Using artificial intelligence in education is not a new concept. AI has been used in the classroom for years to help make learning more interactive and engaging. Yet, with recent advancements in technology, AI has become even more prominent. To find out how you can use this innovative technology effectively within your educational institution, continue reading.
Assignment Grading and Student Feedback
Grading student assignments can be tedious and time-consuming, especially for educators who teach many classes. Luckily, AI can take up some of this burden by grading essays and providing feedback on students’ work.
AI-powered software can take in all the information, analyze it, and then give feedback on what needs to be improved. This is especially helpful for teachers who want to have a more effective way of grading assignments without doing tedious work themselves.
AI also has an advantage when dealing with diversity in writing styles. They are not biased like humans. One of the software you can use to grade quantitative vs qualitative research assignments is a robo-grader.

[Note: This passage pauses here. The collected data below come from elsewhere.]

(* ===== verification/WebhookAuth.v ===== *)
(** Generic webhooks: authentication, rate limit and source profiles.

    Models [crates/webhooks/src/auth.rs], [rate_limit.rs], [profiles/] and the enumerations of
    [types.rs].  The wall clock is an argument, in seconds for signatures and in milliseconds for
    the rate limiter. *)
From S2P Require Import Prelude Float64 Json Utf8 ToolArgs Http.
Local Open Scope Z_scope.

(** SHA-256, pretty printing and [{:.2}] of a double are the crates'. *)
Class WebhookKit := {
  sha256 : bytes → bytes;
  to_string_pretty : json → option str;
  show_fixed2 : f64 → str;
}.

(** [v.get(k).and_then(as_str)], and the same for unsigned integers. *)
Definition member_str (k : str) (v : json) : option str := x ← get k v; as_str x.
Definition member_u64 (k : str) (v : json) : option Z := x ← get k v; as_u64 x.

(** * Authentication *)

Inductive AuthMode :=
| AuthNone
| StaticHeader
| Bearer
| GithubHmacSha256
| GitlabToken
| StripeWebhookSignature
| LinearWebhookSignature
| PagerdutyV2Signature
| SentryWebhookSignature.

Section auth.
Context `{Hmac}.
Local Open Scope result_scope.

(** An error is the [reason] of [Error::AuthFailed]. *)
Notation checked := (result unit str) (only parsing).

Definition get_config_str (config : option json) (key : str) : result str str :=
  ok_or (lit "missing auth config key: " ++ key) (c ← config; member_str key c).

(** Header names are compared in lower case. *)
Definition get_header_str (h : headers) (name : str) : result str str :=
  ok_or (lit "missing header: " ++ name) (header_str (to_ascii_lowercase name) h).

Definition verify_static_header (config : option json) (h : headers) : checked :=
  let? header_name := get_config_str config "header" in
  let? expected := get_config_str config "value" in
  let? actual := get_header_str h header_name in
  if ct_eq (as_bytes actual) (as_bytes expected) then Ok tt else Err (lit "static header mismatch").

Definition verify_bearer (config : option json) (h : headers) : checked :=
  let? expected := get_config_str config "token" in
  let? auth := get_header_str h "authorization" in
  let? token := ok_or (lit "invalid Bearer format") (strip_prefix "Bearer " auth) in
  if ct_eq (as_bytes token) (as_bytes expected) then Ok tt else Err (lit "bearer token mismatch").

Definition verify_github_hmac (config : option json) (h : headers) (body : bytes) : checked :=
  let? secret := get_config_str config "secret" in
  let? sig_header := get_header_str h "x-hub-signature-256" in
  let? sig_hex := ok_or (lit "invalid signature format") (strip_prefix "sha256=" sig_header) in
  let? sig_bytes := ok_or (lit "invalid signature hex") (hex_decode_strict sig_hex) in
  if ct_eq (hmac_sha256 (as_bytes secret) body) sig_bytes
  then Ok tt else Err (lit "HMAC signature mismatch").
Lemma insert_rows s d r s' :
  insert_delivery s d = (r, s') → well_indexed s →
  well_indexed s' ∧ (∀ x, x ∈ rows s → x ∈ rows s') ∧
  match r with Ok i => (i, d) ∈ rows s' ∧ i = last_id s + 1 ∧ last_id s' = i | Err _ => s' = s end.
Proof.
  intros Hi Hwf. unfold insert_delivery in Hi.
  assert (Hnew : (∀ k, delivery_key d = Some k → existsb (same_key (webhook_id d) k) (deliveries s) = false) →
    let s1 := {| webhooks := webhooks s; deliveries := deliveries s ++ [new_row (last_id s + 1) d]; last_id := last_id s + 1 |} in
    well_indexed s1 ∧ (∀ x, x ∈ rows s → x ∈ rows s1) ∧ (last_id s + 1, d) ∈ rows s1).
  { intros Hfresh s1. destruct Hwf as [Hb Hk].
    assert (Hr : rows s1 = rows s ++ [(last_id s + 1, d)]) by (unfold rows, s1; simpl; by rewrite fmap_app).
    rewrite Hr. split; [|split; [intros; apply elem_of_app; by left|apply elem_of_app; right; by left]].
    constructor; rewrite Hr; simpl.
    - intros x [Hx| ->%list_elem_of_singleton]%elem_of_app; [apply Hb in Hx; lia|simpl; lia].
    - intros x y [Hx| ->%list_elem_of_singleton]%elem_of_app [Hy| ->%list_elem_of_singleton]%elem_of_app Hs; [auto| | |done];
        destruct Hs as [Hw (k & Hk1 & Hk2)]; simpl in *; exfalso.
      + by eapply (same_key_rows (webhook_id d) k); [apply Hfresh| |].
      + by eapply (same_key_rows (webhook_id d) k); [apply Hfresh| |]. }
  destruct (delivery_key d) as [k|].
  - destruct (existsb _ _) eqn:Ex; simplify_eq; [done|].
    destruct Hnew as (? & ? & ?); [by intros ? [= <-]|]. by split_and!.
  - simplify_eq. destruct Hnew as (? & ? & ?); [done|]. by split_and!.
Qed.

Section concurrent.
Context `{SerdeJson, WebhookKit, FloatFormat, Unicode, Hmac, NetParse, Ingress}.

(** The delivery a request has inserted. *)
Definition owned (st : Stage) : option Z :=
  match st with
  | Count _ i | Enqueue _ i | Responded (Accepted i _ _) => Some i
  | _ => None
  end.

Record pool_inv (p : Pool) : Prop := {
  inv_store : well_indexed (store (gateway p));
  inv_owned : ∀ n r st i, requests p !! n = Some (r, st) → owned st = Some i →
    ∃ w, (i, new_delivery w r) ∈ rows (store (gateway p));
  inv_distinct : ∀ n m x y i, requests p !! n = Some x → requests p !! m = Some y →
    owned x.2 = Some i → owned y.2 = Some i → n = m;
}.

(** A step inserts at most the row its request comes to own. *)
Lemma step_rows r fault st g st' g' :
  ingest_step r fault st g = (st', g') → well_indexed (store g) →
  well_indexed (store g') ∧ (∀ x, x ∈ rows (store g) → x ∈ rows (store g')) ∧
  (owned st' = owned st ∨
   ∃ w, owned st' = Some (last_id (store g) + 1) ∧ (last_id (store g) + 1, new_delivery w r) ∈ rows (store g')).
Proof.
  intros Hs Hwf. destruct st as [| w | w | w | w i | w i | resp]; simpl in Hs.
  - repeat case_match; simplify_eq; (split_and!; [done|done|]); left; try done.
    all: unfold precheck in *; repeat case_match; simplify_eq; done.
  - destruct (RateLimit.check _ _ _ _) as [[] l]; simpl in Hs; [destruct (delivery_key_of w r)|]; simplify_eq; by auto.
  - repeat case_match; simplify_eq; by auto.
  - destruct fault; [simplify_eq; by auto|].
    destruct (insert_delivery (store g) (new_delivery w r)) as [res s1] eqn:Ei.
    destruct (insert_rows _ _ _ _ Ei Hwf) as (Hwf' & Hsub & Hres). destruct res as [i|e]; simplify_eq.
    + destruct Hres as (Hin & -> & _). split_and!; [done|done|]. right. by exists w.
    + by auto.
  - destruct fault; simplify_eq; [by auto|].
    assert (Hr : rows (store (with_store g (increment_delivery_count (store g) (wid w) (now_iso r)))) = rows (store g)) by done.
    split_and!; [|by rewrite Hr|by left]. constructor; rewrite Hr; apply Hwf.
  - destruct fault; simplify_eq; by auto.
  - simplify_eq. by auto.
Qed.

Lemma pool_step_inv p p' : pool_step p p' → pool_inv p → pool_inv p'.
Proof.
  intros Hs [Hwf Hown Hdist]. destruct Hs as [p n r Hn|p n r st fault st' g' Hn Hstep|p s' He].
  - constructor; simpl; [done| |].
    + intros m r' st i Hm Ho. apply lookup_insert_Some in Hm as [[<- [= <- <-]]|[_ Hm]]; [done|eauto].
    + intros m k x y i Hm Hk Hx Hy.
      apply lookup_insert_Some in Hm as [[<- <-]|[_ Hm]]; [done|].
      apply lookup_insert_Some in Hk as [[<- <-]|[_ Hk]]; [done|eauto].
  - destruct (step_rows _ _ _ _ _ _ Hstep Hwf) as (Hwf' & Hsub & Hnew).
    assert (Hlt : ∀ m x i, requests p !! m = Some x → owned x.2 = Some i → i ≤ last_id (store (gateway p))).
    { intros m [r0 st0] i Hm Ho. destruct (Hown _ _ _ _ Hm Ho) as (w & Hin). apply (ids_bounded _ Hwf _ Hin). }
    constructor; simpl; [done| |].
    + intros m r' st0 i Hm Ho. apply lookup_insert_Some in Hm as [[<- [= <- <-]]|[_ Hm]].
      * destruct Hnew as [Heq|(w & Heq & Hin)]; [|exists w; congruence].
        rewrite Heq in Ho. destruct (Hown _ _ _ _ Hn Ho) as (w & Hin). eauto.
      * destruct (Hown _ _ _ _ Hm Ho) as (w & Hin). eauto.
    + assert (Hone : ∀ m y i, m ≠ n → requests p !! m = Some y → owned st' = Some i → owned y.2 = Some i → False).
      { intros m y i Hne Hm Hi Hy. destruct Hnew as [Heq|(w & Heq & _)].
        - rewrite Heq in Hi. by apply Hne, (Hdist m n y (r, st) i).
        - specialize (Hlt _ _ _ Hm Hy). assert (i = last_id (store (gateway p)) + 1) by congruence. lia. }
      intros m k x y i Hm Hk Hx Hy.
      apply lookup_insert_Some in Hm as [[<- <-]|[Hm' Hm]];
        apply lookup_insert_Some in Hk as [[<- <-]|[Hk' Hk]]; simpl in *; [done| | |eauto].
      * exfalso. by eapply (Hone k y i).
      * exfalso. by eapply (Hone m x i).
  - destruct (edit_rows _ _ He) as [Hr Hl].
    constructor; simpl; [|rewrite Hr; done|done].
    constructor; rewrite Hr, ?Hl; apply Hwf.
Qed.

(** C10. A delivery is accepted at most once, however the requests interleave and whichever statements
    fail: two requests that were both told 202 own different rows, and these are not deliveries of one
    webhook under one key.  The check before the insertion may race; the unique index decides. *)
Theorem delivered_once p0 p n1 r1 i1 et1 t1 n2 r2 i2 et2 t2 :
  well_indexed (store (gateway p0)) → requests p0 = ∅ → rtc pool_step p0 p →
  requests p !! n1 = Some (r1, Responded (Accepted i1 et1 t1)) →
  requests p !! n2 = Some (r2, Responded (Accepted i2 et2 t2)) → n1 ≠ n2 →
  i1 ≠ i2 ∧ ∃ w1 w2, (i1, new_delivery w1 r1) ∈ rows (store (gateway p)) ∧
    (i2, new_delivery w2 r2) ∈ rows (store (gateway p)) ∧
    ¬ same_delivery (new_delivery w1 r1) (new_delivery w2 r2).
Proof.
  intros Hwf Hempty Hreach Hr1 Hr2 Hne.
  assert (Hinv : pool_inv p).
  { assert (Hinit : pool_inv p0) by (constructor; [done|by rewrite Hempty|by rewrite Hempty]).
    clear -Hreach Hinit. induction Hreach as [|x y z Hs _ IH]; [done|]. eauto using pool_step_inv. }
  destruct Hinv as [Hwf' Hown Hdist].
  assert (Hi : i1 ≠ i2) by (intros ->; by apply Hne, (Hdist n1 n2 _ _ i2 Hr1 Hr2)).
  split; [done|].
  destruct (Hown _ _ _ _ Hr1 eq_refl) as (w1 & Hw1), (Hown _ _ _ _ Hr2 eq_refl) as (w2 & Hw2).
  exists w1, w2. split_and!; [done|done|]. intros Hs. by apply Hi, (keys_unique _ Hwf' _ _ Hw1 Hw2 Hs).
Qed.
End concurrent.

(** ** Nothing queued is lost *)

Section recovery.
Context `{SerdeJson, WebhookKit, FloatFormat, Unicode}.
Context (execute_fn : ExecuteRequest → result ProcessResult str)
  (deliver_fn : option (DeliverRequest → result unit str))
  (started finished : str) (duration : Z).

Notation process := (process_delivery execute_fn deliver_fn started finished duration).
Notation work := (run_worker execute_fn deliver_fn started finished duration).
Notation process_ids := (process_all execute_fn deliver_fn started finished duration).

(** A row with its status. *)
Definition view (d : WebhookDelivery) : (Z * NewDelivery) * DeliveryStatus := ((did d, delivery d), d_status d).
Definition settled (st : DeliveryStatus) : Prop := st = Completed ∨ st = Failed.

(** Every delivery has its webhook, as the foreign key demands. *)
Definition referenced (s : WebhookStore) : Prop :=
  ∀ x, x ∈ rows s → ∃ w, get_webhook s (webhook_id x.2) = Some w.

Lemma view_status s i st u v :
  v ∈ view <$> deliveries (update_delivery_status s i st u) →
  (v.1.1 = i ∧ v.2 = st) ∨ (v.1.1 ≠ i ∧ v ∈ view <$> deliveries s).
Proof.
  intros (d & -> & Hd)%list_elem_of_fmap. simpl in Hd. unfold update_where in Hd.
  apply list_elem_of_In, in_map_iff in Hd as (d0 & <- & Hd0).
  destruct (Z.eqb_spec (did d0) i) as [Hi|Hi]; [left; by split|right].
  split; [done|]. apply list_elem_of_fmap. exists d0. split; [done|by apply list_elem_of_In].
Qed.

Lemma first_some {A} (f : A → bool) l x : x ∈ l → f x = true → ∃ y, first f l = Some y ∧ y ∈ l ∧ f y = true.
Proof.
  intros Hx Hf. destruct (first f l) as [y|] eqn:E.
  - exists y. split; [done|]. unfold first in E. destruct (List.filter f l) as [|z k] eqn:Ef; [done|]. simplify_eq/=.
    assert (Hin : In y (List.filter f l)) by (rewrite Ef; by left). apply filter_In in Hin as [? ?].
    split; [by apply list_elem_of_In|done].
  - apply first_none in E. exfalso. assert (existsb f l = true); [|congruence].
    apply existsb_exists. exists x. split; [by apply list_elem_of_In|done].
Qed.

Lemma get_delivery_row s i d : (i, d) ∈ rows s → ∃ row, get_delivery s i = Some row ∧ (i, delivery row) ∈ rows s.
Proof.
  intros (d0 & [= -> ->] & Hd0)%list_elem_of_fmap.
  destruct (first_some (λ x, did x =? did d0) (deliveries s) d0 Hd0 (Z.eqb_refl _)) as (y & Hy & Hin & Hi%Z.eqb_eq).
  exists y. split; [done|]. apply list_elem_of_fmap. exists y. by rewrite Hi.
Qed.

(** The delivery is executed; and nothing fails at all. *)
Definition executes (f : Faults) : bool := negb (f_mark f || f_delivery f || f_webhook f || f_body f).
Definition clean (f : Faults) : bool := executes f && negb (f_finish f).

(** A delivery that has a row and a webhook is executed unless a statement before fails; it comes to an
    end unless one fails at all; and no other delivery is touched. *)
Lemma process_settles f s ran i d :
  (i, d) ∈ rows s → referenced s →
  ∃ r s', process f (s, ran) i = (r, (s', ran ++ (if executes f then [i] else []))) ∧
    rows s' = rows s ∧ webhooks s' = webhooks s ∧
    ∀ v, v ∈ view <$> deliveries s' → (v.1.1 = i ∧ (clean f = true → settled v.2)) ∨ (v.1.1 ≠ i ∧ v ∈ view <$> deliveries s).
Proof.
  intros Hd Href. unfold process_delivery, executes, clean, executes, failing.
  destruct f as [f1 f2 f3 f4 f5]. cbn [f_mark f_delivery f_webhook f_body f_finish].
  set (s1 := update_delivery_status s i Processing (start started)).
  assert (Hrows : rows s1 = rows s) by apply rows_status.
  assert (Hsame : ∀ v, v ∈ view <$> deliveries s → (v.1.1 = i ∧ (false = true → settled v.2)) ∨ (v.1.1 ≠ i ∧ v ∈ view <$> deliveries s)).
  { intros v Hv. destruct (decide (v.1.1 = i)); [by left|by right]. }
  assert (Hmark : ∀ v, v ∈ view <$> deliveries s1 → (v.1.1 = i ∧ (false = true → settled v.2)) ∨ (v.1.1 ≠ i ∧ v ∈ view <$> deliveries s)).
  { intros v [[? _]|?]%view_status; [by left|by right]. }
  assert (Hend : ∀ st u, settled st →
    let s' := update_delivery_status s1 i st u in rows s' = rows s ∧ webhooks s' = webhooks s ∧
    ∀ v, v ∈ view <$> deliveries s' → (v.1.1 = i ∧ (true = true → settled v.2)) ∨ (v.1.1 ≠ i ∧ v ∈ view <$> deliveries s)).
  { intros st u Hst s'. split_and!; [by unfold s'; rewrite rows_status|done|].
    intros v [[Hi Hv]|[Hne Hv]]%view_status; [left; split; [done|by rewrite Hv]|right; split; [done|]].
    by apply view_status in Hv as [[? _]|[_ ?]]. }
  destruct f1; [simpl; rewrite app_nil_r; eauto 10|]. destruct f2; [simpl; rewrite app_nil_r; eauto 10|].
  destruct (get_delivery_row s1 i d) as (row & -> & Hrow); [by rewrite Hrows|].
  rewrite Hrows in Hrow. destruct (Href _ Hrow) as (w & Hw). simpl in Hw.
  cbn [ok_or]. cbv zeta. destruct f3; [simpl; rewrite app_nil_r; eauto 10|].
  change (get_webhook s1) with (get_webhook s). rewrite Hw. cbn [ok_or].
  destruct f4; [simpl; rewrite app_nil_r; eauto 10|]. cbn [orb negb andb].
  assert (Hsettle : ∀ st u, settled st → ∃ r s',
    match (if f5 then Err (lit "database error") else Ok (E := str) (update_delivery_status s1 i st u)) with
    | Ok s0 => (Ok tt, (s0, ran ++ [i])) | Err e => (Err e, (s1, ran ++ [i])) end = (r, (s', ran ++ [i])) ∧
    rows s' = rows s ∧ webhooks s' = webhooks s ∧
    ∀ v, v ∈ view <$> deliveries s' →
      (v.1.1 = i ∧ (negb f5 = true → settled v.2)) ∨ (v.1.1 ≠ i ∧ v ∈ view <$> deliveries s)).
  { intros st u Hst. destruct f5; [by eauto 10|]. destruct (Hend st u Hst) as (? & ? & ?). eauto 10. }
  destruct (deliver_only w).
  - destruct (deliver_direct deliver_fn w (delivery row)) as [req [[]|e]]; apply Hsettle; first [by left|by right].
  - destruct (execute_fn _) as [pr|e]; apply Hsettle; first [by left|by right].
Qed.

AI software derives metrics from manually fed data. This includes essays already marked and graded by an instructor. Thus, it’s essential first to have a clear rubric that makes sense. AI also offers consistency and an ability to provide better feedback.
Modern learning lays a great emphasis on personalized content. This allows all students to focus on their strengths and interests while preparing them for the future world of work.
AI can help assess a student’s understanding as well. It is difficult to do when you have many different types of learners with diverse needs in your classroom. AI can also monitor progress by providing feedback at certain intervals.
For instance, by asking a question, like what a synthesis essay is, and allowing the learners to type their answers, an instructor may determine who does not know the meaning.
AI can also help create customized content for an individual student’s needs and preferences using natural language processing systems. This means AI may learn what topics a learner has already mastered and then focus on sending more challenging material as needed.
Interactive and Engaging Learning
AI makes it possible to attain high engagement levels through interactive learning activities. This can come in the form of gamification. Gamification incorporates game design elements into lesson plans to make them more appealing. Gamified lessons may include
- a progress meter;
- points or badges for achieving specific goals within the lesson plan;
- rewards at the end of successful objectives.
High student engagement is also possible through storytelling techniques. Personal narratives or stories can teach a specific topic. This technique is helpful in teaching complex concepts like how to write a cause and effect essay because it stimulates different parts of the brain than traditional lectures do.
Kahoot is an example of a gamified learning environment where students can compete against each other in a timed quiz. Since its launch in 2013, Kahoot has been used by teachers and students in over 190 countries, helping to engage students with exploring topics.
Big data is the most talked-about topic regarding AI’s impact on education. Data is collected, analyzed, and interpreted by artificial intelligence algorithms. Students can then receive more personalized lessons tailored to their strengths and weaknesses.
With AI, blind decision-making by institutions and educators is a thing of the past. Data analytics can improve decision-making in education through predictive analysis and pattern recognition. This allows for better prediction over time about how students will perform on tests or other assignments.
Chatbots have a broad set of applications. They are beneficial for students with learning disabilities or those without tech skills to navigate learning platforms. TutorBot is an example of a chatbot capable of responding to student queries.
Learners come with different traits. These are useful when customizing the educational experience. The curriculum is tailored to each individual. For instance, learners are grouped by academic levels and interests to make the learning process more engaging.
Adaptive Learning Systems
Adaptive systems allow for a personalized experience. Learners receive content relevant to their needs, goals, and skill sets. Some examples include the following:
- Course Hero’s adaptive math system;
- Stanford University’s intelligent tutoring system.
Video lectures use speech recognition software and cloud-based video storage. This makes it easier for educators to deliver age-appropriate content.
In the next few years, AI will be commonplace in classrooms. It’s a technology that is here to stay and has undisputed benefits for all learners. Educators should learn more about integrating this tech into their curricula. Then, they will find new ways of engaging students and increasing their achievement rates.
With so many teachers embracing AI today, it’s only a matter of time before it becomes an integral part of every school curriculum out there. Yet, institutions need to address challenges like the scalability of technology and funding for implementation.